Data listing
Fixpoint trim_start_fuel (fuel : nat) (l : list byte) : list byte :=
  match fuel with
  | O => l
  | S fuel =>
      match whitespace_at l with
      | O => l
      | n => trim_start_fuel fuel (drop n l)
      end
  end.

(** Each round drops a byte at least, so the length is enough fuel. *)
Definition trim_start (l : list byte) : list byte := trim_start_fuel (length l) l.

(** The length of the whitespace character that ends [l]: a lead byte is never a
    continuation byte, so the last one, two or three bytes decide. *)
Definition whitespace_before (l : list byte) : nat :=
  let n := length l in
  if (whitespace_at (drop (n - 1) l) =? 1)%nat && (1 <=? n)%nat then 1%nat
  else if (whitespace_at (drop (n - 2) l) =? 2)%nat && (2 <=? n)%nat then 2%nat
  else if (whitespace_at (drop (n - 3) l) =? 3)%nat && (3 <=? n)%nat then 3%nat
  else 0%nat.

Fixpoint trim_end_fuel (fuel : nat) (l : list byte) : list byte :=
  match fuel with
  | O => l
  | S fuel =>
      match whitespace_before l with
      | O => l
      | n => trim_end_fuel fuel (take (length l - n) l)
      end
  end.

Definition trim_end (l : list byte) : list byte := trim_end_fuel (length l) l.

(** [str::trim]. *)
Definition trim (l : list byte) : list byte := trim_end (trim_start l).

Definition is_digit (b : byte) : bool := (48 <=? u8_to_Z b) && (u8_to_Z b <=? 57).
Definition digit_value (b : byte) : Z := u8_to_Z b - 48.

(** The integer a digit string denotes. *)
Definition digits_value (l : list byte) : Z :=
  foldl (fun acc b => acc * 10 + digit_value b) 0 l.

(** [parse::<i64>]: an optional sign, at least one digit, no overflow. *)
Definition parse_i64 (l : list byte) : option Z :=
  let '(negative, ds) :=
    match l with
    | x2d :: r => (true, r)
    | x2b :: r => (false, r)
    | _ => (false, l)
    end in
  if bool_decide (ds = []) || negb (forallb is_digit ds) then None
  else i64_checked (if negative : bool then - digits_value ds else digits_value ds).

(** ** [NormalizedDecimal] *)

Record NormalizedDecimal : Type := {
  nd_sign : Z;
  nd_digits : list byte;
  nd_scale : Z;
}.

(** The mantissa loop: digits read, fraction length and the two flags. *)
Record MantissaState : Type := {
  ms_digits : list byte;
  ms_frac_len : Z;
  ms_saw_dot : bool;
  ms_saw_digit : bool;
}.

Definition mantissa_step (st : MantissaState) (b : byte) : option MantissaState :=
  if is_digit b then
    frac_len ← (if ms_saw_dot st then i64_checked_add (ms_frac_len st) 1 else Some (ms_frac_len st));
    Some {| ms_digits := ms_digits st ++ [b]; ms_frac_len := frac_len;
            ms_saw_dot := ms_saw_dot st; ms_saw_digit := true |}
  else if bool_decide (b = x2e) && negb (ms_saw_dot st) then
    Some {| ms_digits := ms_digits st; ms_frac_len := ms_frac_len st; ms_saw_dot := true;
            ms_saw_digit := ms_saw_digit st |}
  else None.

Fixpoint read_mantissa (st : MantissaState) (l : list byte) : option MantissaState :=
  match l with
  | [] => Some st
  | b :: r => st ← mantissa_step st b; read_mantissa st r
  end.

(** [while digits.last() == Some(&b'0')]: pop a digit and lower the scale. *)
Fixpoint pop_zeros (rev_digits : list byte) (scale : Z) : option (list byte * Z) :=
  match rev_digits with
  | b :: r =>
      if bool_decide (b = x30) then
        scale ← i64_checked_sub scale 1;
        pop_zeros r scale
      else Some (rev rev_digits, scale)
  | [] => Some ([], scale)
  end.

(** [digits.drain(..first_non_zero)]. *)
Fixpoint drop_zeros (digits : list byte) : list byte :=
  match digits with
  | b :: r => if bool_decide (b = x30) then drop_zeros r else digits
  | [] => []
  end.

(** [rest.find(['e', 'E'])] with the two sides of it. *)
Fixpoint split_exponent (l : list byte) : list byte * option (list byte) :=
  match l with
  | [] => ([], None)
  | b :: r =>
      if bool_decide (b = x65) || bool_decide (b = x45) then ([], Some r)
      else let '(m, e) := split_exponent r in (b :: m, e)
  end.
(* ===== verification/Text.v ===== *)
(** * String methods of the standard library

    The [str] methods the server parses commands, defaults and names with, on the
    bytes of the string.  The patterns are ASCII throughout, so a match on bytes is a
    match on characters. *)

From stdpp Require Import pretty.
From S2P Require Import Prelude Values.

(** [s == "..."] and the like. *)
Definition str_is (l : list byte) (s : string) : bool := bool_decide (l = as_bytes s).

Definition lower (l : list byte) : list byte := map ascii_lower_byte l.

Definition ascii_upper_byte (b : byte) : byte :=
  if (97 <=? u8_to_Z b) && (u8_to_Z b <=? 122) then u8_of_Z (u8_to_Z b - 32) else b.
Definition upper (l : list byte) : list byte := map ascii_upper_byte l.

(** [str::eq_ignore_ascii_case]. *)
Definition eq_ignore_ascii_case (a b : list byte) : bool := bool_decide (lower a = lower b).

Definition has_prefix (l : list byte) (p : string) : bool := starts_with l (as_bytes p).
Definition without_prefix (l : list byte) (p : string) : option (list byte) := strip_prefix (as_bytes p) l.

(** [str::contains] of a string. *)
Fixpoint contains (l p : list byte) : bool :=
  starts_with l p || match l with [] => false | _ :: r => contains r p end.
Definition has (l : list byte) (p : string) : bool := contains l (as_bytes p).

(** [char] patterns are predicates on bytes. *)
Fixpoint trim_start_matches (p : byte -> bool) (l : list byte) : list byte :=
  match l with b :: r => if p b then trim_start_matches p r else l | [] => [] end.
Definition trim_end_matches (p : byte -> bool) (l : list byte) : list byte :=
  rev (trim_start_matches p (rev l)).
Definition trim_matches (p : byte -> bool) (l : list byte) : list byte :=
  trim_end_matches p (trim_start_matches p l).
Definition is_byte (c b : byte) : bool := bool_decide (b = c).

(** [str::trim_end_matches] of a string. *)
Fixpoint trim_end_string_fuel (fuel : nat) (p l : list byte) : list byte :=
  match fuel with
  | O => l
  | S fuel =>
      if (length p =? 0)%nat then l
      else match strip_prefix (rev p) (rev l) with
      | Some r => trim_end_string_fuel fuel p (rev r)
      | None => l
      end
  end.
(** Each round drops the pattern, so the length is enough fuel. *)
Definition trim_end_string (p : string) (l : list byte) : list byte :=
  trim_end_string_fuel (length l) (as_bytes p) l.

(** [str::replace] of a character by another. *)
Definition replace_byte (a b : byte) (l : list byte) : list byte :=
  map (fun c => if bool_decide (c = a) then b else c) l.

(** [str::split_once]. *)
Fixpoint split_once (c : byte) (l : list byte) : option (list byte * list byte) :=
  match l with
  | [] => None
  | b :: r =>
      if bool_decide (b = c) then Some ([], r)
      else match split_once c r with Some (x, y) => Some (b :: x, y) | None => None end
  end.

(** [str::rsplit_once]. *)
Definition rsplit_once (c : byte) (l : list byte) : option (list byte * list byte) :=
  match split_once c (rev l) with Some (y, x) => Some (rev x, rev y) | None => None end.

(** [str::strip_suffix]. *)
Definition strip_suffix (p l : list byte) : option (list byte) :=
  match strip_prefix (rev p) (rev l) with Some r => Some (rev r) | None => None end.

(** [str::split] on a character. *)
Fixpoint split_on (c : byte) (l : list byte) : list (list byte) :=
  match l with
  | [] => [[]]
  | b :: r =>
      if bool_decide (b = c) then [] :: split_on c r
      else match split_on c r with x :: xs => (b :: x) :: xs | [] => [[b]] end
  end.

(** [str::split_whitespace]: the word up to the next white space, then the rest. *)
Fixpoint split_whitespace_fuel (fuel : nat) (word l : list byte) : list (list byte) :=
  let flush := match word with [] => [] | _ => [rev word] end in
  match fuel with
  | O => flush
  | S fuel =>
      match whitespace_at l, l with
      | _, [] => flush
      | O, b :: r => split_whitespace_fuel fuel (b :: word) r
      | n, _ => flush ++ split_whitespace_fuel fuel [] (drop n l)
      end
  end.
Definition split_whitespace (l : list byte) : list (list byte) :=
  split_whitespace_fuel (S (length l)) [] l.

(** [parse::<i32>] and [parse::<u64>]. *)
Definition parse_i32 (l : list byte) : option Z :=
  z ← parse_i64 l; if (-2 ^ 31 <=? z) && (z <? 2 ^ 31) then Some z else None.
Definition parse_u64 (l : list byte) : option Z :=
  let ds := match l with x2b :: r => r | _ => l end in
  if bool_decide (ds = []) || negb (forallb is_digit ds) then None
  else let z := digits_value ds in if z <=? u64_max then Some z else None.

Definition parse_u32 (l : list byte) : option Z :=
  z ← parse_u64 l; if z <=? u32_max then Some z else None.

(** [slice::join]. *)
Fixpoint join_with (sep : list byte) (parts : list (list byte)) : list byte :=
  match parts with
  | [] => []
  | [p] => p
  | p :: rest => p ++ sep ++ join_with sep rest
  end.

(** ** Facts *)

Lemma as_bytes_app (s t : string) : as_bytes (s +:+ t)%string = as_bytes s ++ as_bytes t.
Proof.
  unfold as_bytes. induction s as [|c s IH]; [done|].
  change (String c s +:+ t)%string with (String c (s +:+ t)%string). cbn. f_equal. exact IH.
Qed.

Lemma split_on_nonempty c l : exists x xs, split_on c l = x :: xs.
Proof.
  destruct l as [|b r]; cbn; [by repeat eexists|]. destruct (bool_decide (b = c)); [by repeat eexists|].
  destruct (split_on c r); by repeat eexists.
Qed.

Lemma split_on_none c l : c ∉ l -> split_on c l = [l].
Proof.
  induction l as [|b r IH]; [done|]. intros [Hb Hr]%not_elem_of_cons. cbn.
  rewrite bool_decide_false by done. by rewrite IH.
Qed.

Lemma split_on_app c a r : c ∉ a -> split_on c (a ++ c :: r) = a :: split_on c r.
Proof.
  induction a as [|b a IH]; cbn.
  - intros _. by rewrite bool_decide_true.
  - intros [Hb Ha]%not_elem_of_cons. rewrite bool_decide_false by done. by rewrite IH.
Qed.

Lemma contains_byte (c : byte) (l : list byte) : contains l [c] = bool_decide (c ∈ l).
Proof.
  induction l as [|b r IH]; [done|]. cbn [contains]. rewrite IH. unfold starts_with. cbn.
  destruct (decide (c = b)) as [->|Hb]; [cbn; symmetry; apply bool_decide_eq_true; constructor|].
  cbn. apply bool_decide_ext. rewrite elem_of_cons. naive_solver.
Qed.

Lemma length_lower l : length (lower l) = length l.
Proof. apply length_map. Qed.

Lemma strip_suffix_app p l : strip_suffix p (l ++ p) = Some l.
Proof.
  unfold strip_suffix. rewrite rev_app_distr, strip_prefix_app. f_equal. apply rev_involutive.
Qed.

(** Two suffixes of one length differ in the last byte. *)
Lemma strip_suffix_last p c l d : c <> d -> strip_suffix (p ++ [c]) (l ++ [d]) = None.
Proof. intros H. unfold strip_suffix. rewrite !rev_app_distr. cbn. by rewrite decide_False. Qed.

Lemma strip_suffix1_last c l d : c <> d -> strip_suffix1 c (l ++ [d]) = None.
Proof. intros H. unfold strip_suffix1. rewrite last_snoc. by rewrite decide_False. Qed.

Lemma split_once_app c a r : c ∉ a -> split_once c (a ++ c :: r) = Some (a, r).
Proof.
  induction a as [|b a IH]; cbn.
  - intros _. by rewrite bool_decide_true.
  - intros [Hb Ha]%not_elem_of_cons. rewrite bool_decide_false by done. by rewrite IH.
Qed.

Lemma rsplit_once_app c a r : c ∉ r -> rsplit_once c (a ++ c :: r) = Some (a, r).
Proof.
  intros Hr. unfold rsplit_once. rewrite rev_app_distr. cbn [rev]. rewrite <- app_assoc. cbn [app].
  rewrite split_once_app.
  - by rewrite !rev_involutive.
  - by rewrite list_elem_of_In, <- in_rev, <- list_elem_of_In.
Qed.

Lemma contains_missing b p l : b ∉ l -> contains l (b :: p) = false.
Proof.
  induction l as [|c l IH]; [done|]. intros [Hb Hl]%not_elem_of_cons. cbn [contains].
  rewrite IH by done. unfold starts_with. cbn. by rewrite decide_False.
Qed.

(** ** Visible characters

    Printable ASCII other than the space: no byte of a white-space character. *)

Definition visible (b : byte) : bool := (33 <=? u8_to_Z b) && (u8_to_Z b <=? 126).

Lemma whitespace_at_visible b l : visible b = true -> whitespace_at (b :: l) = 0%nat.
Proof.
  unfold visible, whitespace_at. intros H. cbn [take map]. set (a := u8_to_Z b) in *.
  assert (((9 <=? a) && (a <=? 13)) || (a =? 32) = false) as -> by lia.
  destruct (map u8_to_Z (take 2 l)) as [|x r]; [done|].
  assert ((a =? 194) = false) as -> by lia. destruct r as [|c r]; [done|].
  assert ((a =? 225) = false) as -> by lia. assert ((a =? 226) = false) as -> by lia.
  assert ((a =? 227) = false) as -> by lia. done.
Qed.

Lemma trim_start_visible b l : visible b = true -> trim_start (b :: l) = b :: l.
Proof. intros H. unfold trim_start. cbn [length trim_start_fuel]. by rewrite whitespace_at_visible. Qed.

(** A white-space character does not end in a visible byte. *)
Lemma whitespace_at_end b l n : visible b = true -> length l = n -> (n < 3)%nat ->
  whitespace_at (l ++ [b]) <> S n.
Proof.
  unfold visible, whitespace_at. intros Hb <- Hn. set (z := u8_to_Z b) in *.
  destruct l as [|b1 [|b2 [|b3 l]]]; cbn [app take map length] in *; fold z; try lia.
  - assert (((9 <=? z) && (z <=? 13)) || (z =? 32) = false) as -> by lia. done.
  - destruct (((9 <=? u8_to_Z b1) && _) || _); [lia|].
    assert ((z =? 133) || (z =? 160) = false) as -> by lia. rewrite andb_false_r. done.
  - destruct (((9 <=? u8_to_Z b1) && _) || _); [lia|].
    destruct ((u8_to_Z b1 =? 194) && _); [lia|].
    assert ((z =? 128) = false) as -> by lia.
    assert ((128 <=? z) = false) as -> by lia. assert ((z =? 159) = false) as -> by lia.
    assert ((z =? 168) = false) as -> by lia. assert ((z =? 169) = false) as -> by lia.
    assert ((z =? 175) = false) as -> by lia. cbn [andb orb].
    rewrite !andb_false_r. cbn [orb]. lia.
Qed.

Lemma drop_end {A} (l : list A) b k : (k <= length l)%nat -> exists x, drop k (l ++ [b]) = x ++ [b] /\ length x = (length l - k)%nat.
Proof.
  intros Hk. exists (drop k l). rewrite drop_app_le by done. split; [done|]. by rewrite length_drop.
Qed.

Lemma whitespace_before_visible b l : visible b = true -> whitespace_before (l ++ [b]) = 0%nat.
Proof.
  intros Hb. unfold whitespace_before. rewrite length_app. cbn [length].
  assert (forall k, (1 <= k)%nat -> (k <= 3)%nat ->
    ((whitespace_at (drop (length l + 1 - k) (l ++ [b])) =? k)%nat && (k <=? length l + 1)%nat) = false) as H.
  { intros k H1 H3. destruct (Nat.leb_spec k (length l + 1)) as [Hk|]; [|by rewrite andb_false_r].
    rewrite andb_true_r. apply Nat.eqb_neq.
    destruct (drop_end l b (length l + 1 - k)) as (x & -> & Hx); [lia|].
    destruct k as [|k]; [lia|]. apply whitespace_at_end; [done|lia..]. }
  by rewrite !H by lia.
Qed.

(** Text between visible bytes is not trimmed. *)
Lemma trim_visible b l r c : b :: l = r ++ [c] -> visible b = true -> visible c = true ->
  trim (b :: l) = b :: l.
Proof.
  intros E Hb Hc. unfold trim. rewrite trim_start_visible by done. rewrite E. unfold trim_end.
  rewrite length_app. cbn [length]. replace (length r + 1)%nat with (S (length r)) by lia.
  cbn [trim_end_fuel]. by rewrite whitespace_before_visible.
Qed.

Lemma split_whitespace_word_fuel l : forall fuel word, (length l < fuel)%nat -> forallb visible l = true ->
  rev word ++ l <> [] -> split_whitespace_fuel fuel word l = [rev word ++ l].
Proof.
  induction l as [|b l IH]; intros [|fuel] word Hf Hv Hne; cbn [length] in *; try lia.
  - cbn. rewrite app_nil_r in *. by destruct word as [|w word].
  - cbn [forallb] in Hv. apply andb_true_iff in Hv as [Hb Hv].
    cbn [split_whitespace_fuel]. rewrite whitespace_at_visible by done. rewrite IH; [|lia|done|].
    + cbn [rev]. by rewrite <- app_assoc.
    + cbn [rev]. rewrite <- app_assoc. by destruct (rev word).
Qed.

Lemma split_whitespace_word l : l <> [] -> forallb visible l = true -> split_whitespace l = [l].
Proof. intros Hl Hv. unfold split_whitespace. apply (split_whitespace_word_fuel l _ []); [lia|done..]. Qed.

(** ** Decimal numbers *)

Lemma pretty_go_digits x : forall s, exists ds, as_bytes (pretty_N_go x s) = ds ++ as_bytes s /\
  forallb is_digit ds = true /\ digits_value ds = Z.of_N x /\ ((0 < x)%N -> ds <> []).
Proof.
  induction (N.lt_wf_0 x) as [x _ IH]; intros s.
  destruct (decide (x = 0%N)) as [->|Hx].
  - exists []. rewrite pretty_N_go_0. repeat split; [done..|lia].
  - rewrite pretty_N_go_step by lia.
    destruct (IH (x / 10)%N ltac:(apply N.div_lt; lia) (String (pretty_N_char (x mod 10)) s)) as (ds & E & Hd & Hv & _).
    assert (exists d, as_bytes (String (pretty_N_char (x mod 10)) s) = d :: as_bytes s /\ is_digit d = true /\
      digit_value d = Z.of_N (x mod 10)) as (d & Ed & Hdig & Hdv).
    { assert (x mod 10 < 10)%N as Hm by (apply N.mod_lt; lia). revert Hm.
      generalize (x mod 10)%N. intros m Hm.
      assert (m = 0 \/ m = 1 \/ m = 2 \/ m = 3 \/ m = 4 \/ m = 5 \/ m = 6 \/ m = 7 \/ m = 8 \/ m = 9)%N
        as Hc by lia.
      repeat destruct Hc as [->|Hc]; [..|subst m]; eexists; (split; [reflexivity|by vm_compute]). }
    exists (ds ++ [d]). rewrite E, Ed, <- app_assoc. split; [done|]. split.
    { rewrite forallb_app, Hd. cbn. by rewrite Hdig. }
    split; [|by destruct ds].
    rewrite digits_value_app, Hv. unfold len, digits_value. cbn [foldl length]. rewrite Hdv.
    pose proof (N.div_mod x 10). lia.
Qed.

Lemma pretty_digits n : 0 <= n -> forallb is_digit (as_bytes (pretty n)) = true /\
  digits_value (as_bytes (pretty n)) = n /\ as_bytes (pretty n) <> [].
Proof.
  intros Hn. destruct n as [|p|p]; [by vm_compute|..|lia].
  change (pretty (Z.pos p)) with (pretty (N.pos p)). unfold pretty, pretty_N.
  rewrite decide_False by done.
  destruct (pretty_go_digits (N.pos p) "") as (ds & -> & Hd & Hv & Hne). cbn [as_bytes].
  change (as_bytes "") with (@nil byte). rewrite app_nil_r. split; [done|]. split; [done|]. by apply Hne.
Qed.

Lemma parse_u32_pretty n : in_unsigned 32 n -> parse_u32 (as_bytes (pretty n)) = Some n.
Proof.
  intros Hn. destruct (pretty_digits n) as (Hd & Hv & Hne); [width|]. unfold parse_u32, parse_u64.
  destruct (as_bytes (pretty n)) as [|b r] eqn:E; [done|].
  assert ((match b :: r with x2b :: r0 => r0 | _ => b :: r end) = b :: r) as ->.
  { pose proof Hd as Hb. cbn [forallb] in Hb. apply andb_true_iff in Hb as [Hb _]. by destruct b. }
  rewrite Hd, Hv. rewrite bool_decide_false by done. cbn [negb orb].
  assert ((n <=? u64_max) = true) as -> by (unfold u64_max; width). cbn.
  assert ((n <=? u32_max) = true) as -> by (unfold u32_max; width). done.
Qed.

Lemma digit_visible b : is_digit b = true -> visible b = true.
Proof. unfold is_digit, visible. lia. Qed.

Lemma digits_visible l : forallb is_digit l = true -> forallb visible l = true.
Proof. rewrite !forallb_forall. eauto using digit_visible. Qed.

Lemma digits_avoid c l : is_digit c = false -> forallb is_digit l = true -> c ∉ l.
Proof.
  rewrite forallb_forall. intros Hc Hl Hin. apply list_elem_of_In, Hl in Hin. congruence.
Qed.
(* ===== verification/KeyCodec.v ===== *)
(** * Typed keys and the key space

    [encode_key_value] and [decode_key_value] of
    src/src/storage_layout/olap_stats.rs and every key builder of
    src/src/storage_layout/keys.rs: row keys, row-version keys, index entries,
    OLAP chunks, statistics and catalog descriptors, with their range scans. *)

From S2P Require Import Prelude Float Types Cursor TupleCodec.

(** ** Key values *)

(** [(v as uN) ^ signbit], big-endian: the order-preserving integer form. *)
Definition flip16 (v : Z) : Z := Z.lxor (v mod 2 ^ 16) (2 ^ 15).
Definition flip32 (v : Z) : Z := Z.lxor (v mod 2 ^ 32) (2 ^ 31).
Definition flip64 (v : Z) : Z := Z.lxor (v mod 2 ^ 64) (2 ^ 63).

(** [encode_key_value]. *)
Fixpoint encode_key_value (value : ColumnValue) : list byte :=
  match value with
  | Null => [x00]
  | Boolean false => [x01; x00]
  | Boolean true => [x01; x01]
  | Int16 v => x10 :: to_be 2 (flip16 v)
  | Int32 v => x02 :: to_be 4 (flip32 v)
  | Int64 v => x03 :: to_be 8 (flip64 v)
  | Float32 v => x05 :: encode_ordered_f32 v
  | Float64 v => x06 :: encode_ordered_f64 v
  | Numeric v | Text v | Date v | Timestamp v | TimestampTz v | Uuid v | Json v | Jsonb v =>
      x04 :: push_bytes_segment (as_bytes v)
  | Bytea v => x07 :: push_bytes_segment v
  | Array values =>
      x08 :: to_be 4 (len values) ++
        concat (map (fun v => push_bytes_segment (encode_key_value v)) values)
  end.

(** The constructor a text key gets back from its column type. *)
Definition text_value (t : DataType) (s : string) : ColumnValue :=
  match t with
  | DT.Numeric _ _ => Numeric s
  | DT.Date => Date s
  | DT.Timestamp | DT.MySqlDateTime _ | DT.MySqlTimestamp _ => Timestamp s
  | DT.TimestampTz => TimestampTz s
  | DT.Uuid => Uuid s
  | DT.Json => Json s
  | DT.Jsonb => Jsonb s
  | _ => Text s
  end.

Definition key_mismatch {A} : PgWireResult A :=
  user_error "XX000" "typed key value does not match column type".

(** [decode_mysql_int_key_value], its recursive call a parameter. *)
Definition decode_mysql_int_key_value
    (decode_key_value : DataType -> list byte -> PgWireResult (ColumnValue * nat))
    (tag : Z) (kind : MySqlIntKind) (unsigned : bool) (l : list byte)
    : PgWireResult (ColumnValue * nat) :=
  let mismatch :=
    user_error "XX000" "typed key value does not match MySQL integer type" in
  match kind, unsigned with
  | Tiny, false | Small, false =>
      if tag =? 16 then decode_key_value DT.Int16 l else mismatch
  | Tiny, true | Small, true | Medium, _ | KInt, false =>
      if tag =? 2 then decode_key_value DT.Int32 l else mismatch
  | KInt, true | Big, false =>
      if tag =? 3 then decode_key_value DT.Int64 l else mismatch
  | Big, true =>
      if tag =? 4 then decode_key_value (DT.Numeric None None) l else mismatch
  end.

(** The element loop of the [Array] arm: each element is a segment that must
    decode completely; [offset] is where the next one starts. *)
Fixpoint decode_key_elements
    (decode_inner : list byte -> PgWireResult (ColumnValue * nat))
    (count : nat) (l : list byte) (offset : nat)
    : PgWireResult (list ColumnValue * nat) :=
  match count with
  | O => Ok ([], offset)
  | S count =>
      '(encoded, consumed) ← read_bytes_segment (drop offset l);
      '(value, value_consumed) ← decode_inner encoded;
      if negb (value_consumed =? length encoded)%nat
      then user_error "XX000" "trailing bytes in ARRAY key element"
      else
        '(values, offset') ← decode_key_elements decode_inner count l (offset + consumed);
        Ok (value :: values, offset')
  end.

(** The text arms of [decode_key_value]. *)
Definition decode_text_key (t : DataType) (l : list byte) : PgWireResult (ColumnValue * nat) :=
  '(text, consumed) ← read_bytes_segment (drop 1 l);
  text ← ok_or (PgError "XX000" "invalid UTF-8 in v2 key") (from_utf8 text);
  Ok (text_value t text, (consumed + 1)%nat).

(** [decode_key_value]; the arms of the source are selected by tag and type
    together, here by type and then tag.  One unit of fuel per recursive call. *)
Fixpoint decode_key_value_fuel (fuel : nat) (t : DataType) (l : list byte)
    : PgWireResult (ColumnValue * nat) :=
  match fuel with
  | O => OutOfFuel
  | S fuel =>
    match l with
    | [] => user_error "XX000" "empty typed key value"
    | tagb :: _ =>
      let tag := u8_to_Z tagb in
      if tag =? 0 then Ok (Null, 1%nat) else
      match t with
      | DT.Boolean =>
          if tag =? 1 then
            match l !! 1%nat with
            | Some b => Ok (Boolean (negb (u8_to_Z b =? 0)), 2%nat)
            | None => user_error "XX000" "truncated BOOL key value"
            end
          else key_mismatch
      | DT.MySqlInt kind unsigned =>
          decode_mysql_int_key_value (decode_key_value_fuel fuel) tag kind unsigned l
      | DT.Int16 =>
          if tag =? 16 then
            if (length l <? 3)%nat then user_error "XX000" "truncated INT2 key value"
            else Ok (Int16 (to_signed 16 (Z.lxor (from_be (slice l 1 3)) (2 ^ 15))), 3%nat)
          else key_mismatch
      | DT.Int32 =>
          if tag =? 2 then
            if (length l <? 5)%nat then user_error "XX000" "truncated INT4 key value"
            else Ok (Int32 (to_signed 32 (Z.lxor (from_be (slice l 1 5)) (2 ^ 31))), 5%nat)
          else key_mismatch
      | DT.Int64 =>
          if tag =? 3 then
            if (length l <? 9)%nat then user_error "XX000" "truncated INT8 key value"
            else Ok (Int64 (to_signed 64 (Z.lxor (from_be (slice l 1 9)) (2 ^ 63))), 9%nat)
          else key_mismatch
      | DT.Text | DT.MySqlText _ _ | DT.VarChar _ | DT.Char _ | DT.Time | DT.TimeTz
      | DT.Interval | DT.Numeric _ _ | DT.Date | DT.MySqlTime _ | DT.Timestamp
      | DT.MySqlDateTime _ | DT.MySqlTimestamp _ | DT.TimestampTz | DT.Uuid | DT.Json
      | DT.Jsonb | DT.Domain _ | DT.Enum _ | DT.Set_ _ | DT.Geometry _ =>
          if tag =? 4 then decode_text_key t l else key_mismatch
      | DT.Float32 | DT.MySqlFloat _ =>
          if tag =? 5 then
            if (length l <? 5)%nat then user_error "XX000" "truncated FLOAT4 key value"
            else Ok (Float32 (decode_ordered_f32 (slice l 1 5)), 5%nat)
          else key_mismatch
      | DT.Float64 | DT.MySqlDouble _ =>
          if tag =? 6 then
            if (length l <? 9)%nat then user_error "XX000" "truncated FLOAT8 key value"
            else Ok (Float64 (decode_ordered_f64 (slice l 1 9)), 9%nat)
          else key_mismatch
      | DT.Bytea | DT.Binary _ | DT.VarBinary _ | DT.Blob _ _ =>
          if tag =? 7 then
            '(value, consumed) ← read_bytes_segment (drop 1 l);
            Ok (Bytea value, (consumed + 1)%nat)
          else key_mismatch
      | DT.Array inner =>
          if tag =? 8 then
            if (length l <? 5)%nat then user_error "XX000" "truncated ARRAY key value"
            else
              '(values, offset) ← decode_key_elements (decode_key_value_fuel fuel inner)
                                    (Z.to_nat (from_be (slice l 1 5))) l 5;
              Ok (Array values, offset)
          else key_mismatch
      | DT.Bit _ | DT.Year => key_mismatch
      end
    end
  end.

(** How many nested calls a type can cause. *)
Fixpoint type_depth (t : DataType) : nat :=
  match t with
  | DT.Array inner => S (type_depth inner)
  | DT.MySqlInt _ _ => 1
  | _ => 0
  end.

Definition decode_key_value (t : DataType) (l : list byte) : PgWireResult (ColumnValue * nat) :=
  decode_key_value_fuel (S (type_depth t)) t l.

Problem to solve
Give again, word for word, the lines of the listing, starting at its first line and ending with the line containing "continuation byte, so".

Output
Fixpoint trim_start_fuel (fuel : nat) (l : list byte) : list byte :=
  match fuel with
  | O => l
  | S fuel =>
      match whitespace_at l with
      | O => l
      | n => trim_start_fuel fuel (drop n l)
      end
  end.

(** Each round drops a byte at least, so the length is enough fuel. *)
Definition trim_start (l : list byte) : list byte := trim_start_fuel (length l) l.

(** The length of the whitespace character that ends [l]: a lead byte is never a
    continuation byte, so the last one, two or three bytes decide. *)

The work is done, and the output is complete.